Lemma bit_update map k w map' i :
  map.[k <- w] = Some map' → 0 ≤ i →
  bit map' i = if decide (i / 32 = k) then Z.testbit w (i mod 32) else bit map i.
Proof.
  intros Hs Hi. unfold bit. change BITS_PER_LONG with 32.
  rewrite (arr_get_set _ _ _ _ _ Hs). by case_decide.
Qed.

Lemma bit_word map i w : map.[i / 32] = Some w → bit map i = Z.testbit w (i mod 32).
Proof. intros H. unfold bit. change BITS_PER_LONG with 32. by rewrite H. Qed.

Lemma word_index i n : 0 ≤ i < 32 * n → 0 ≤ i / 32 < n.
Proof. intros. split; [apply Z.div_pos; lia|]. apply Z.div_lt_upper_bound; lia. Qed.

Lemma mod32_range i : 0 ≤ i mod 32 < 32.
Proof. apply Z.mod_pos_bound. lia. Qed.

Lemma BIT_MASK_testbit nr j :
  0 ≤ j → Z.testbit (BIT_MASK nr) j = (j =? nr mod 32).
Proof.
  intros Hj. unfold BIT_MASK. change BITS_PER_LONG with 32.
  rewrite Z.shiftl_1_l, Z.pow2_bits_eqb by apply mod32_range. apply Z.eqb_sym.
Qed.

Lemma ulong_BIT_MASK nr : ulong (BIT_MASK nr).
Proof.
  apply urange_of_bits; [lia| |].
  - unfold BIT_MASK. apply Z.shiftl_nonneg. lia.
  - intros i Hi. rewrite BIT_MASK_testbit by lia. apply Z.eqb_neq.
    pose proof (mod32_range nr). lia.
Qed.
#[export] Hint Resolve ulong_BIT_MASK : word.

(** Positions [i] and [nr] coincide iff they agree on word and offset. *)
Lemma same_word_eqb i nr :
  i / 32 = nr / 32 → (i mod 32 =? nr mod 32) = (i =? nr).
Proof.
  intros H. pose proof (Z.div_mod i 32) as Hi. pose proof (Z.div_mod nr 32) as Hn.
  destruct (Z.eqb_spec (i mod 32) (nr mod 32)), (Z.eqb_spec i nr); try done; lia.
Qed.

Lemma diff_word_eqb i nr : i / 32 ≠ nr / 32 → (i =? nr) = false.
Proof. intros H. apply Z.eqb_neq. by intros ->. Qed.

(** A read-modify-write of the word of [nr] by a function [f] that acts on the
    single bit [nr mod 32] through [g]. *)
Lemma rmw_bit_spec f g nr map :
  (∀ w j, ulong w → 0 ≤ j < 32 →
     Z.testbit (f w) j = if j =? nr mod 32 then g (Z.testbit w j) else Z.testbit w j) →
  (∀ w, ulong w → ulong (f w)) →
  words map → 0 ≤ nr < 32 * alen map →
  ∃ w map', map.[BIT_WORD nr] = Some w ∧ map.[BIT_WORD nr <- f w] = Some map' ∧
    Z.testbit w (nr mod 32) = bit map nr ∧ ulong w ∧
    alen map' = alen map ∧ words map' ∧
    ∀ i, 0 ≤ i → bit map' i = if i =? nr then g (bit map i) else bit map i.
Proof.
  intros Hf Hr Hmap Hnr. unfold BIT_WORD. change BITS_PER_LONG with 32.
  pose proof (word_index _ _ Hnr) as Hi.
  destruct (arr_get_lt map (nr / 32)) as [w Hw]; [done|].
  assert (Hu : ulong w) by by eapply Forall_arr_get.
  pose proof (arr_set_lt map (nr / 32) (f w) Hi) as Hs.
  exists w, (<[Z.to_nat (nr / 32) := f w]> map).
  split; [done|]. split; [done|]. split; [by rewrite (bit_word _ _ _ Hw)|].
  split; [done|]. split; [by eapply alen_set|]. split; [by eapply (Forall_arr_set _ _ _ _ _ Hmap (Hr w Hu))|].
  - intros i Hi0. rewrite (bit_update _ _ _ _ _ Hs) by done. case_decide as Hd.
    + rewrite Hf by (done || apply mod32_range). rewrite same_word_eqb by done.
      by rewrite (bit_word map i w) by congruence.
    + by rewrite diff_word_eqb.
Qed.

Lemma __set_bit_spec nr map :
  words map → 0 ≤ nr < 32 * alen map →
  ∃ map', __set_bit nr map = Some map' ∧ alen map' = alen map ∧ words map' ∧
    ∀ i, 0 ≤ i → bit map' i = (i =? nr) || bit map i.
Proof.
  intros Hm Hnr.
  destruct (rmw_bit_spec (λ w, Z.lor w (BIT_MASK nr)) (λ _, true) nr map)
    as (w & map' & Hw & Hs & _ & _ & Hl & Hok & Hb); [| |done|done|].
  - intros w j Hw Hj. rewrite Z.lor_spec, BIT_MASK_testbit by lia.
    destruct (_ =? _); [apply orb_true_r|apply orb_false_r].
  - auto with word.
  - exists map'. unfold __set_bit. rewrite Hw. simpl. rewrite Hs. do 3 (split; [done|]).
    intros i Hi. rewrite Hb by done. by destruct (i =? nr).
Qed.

__________

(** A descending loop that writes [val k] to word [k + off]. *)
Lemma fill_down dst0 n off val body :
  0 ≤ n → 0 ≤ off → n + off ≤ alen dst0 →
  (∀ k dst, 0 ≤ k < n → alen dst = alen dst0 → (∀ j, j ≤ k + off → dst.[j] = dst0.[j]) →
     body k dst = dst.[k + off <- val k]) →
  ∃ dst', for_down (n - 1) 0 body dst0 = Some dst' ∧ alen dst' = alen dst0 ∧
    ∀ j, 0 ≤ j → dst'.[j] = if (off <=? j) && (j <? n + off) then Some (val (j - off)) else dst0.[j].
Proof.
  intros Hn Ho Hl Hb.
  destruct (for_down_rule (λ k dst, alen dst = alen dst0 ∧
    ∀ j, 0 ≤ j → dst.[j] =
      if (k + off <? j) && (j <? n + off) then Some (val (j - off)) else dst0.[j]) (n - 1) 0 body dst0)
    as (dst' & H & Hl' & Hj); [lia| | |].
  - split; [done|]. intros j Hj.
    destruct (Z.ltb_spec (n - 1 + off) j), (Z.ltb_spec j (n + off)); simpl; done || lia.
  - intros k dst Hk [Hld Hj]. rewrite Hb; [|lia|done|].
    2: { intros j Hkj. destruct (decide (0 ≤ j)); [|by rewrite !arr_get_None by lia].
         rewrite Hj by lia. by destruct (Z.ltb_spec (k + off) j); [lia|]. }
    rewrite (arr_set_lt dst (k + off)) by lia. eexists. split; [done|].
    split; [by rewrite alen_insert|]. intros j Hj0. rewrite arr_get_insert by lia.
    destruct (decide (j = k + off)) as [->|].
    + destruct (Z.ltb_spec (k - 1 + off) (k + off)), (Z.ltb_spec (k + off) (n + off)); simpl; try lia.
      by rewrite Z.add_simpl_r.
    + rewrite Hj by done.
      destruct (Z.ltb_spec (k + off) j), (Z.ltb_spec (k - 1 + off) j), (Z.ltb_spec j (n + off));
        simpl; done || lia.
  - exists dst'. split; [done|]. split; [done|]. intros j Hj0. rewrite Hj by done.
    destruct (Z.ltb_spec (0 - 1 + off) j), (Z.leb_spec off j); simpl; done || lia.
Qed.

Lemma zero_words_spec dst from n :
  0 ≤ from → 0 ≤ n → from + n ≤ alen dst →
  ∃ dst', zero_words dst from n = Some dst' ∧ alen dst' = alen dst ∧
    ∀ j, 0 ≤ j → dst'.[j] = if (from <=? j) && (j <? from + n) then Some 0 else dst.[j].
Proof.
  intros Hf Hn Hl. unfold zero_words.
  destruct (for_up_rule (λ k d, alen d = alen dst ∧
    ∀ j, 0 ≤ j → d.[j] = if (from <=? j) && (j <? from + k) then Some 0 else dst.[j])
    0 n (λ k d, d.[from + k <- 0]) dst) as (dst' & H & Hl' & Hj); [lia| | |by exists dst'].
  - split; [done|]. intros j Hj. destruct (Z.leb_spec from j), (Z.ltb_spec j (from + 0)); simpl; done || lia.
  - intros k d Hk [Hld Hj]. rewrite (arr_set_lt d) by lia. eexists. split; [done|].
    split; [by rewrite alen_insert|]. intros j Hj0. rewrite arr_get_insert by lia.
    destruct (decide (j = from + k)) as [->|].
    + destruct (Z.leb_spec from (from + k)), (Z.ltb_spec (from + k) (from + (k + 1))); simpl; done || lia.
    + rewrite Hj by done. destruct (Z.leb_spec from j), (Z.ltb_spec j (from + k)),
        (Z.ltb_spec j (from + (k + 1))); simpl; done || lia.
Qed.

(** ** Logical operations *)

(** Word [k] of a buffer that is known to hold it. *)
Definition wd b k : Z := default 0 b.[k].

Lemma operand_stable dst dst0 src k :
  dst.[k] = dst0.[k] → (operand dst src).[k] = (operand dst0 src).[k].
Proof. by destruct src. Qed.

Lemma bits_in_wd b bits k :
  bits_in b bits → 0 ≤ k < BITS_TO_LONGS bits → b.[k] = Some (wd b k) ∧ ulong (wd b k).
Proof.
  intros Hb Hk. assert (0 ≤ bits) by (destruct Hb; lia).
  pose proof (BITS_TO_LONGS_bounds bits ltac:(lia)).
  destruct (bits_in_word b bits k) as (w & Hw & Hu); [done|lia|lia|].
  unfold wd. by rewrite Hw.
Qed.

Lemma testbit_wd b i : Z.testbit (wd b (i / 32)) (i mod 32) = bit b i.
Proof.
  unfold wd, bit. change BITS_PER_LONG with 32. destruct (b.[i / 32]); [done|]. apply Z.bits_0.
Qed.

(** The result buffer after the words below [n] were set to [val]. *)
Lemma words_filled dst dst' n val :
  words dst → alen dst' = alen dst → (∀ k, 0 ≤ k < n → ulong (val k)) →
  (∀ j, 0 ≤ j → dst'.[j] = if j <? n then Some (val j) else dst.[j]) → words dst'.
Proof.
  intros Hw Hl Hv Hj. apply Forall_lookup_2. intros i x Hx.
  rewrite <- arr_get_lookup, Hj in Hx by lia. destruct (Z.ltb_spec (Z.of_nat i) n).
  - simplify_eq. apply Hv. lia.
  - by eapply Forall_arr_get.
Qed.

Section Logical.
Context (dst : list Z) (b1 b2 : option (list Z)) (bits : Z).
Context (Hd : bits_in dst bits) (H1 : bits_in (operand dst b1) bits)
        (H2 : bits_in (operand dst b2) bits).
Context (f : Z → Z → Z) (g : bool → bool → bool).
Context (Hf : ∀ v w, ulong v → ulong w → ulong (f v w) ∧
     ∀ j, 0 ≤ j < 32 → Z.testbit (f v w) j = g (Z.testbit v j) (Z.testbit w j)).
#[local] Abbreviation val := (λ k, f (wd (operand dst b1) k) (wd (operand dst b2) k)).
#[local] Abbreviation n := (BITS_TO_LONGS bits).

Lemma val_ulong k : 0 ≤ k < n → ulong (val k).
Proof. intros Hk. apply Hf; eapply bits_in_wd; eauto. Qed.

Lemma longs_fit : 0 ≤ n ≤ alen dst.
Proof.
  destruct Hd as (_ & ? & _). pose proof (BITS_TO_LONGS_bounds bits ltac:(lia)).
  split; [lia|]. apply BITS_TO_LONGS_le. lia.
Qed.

__________

#### WHAT TO PRODUCE:
If a line in the records above has the word "Some", copy it out.

#### OUTPUT FOR THIS TASK:
  map.[k <- w] = Some map' → 0 ≤ i →
Lemma bit_word map i w : map.[i / 32] = Some w → bit map i = Z.testbit w (i mod 32).
  ∃ w map', map.[BIT_WORD nr] = Some w ∧ map.[BIT_WORD nr <- f w] = Some map' ∧
  ∃ map', __set_bit nr map = Some map' ∧ alen map' = alen map ∧ words map' ∧
  ∃ dst', for_down (n - 1) 0 body dst0 = Some dst' ∧ alen dst' = alen dst0 ∧
    ∀ j, 0 ≤ j → dst'.[j] = if (off <=? j) && (j <? n + off) then Some (val (j - off)) else dst0.[j].
      if (k + off <? j) && (j <? n + off) then Some (val (j - off)) else dst0.[j]) (n - 1) 0 body dst0)
  ∃ dst', zero_words dst from n = Some dst' ∧ alen dst' = alen dst ∧
    ∀ j, 0 ≤ j → dst'.[j] = if (from <=? j) && (j <? from + n) then Some 0 else dst.[j].
    ∀ j, 0 ≤ j → d.[j] = if (from <=? j) && (j <? from + k) then Some 0 else dst.[j])
  bits_in b bits → 0 ≤ k < BITS_TO_LONGS bits → b.[k] = Some (wd b k) ∧ ulong (wd b k).
  (∀ j, 0 ≤ j → dst'.[j] = if j <? n then Some (val j) else dst.[j]) → words dst'.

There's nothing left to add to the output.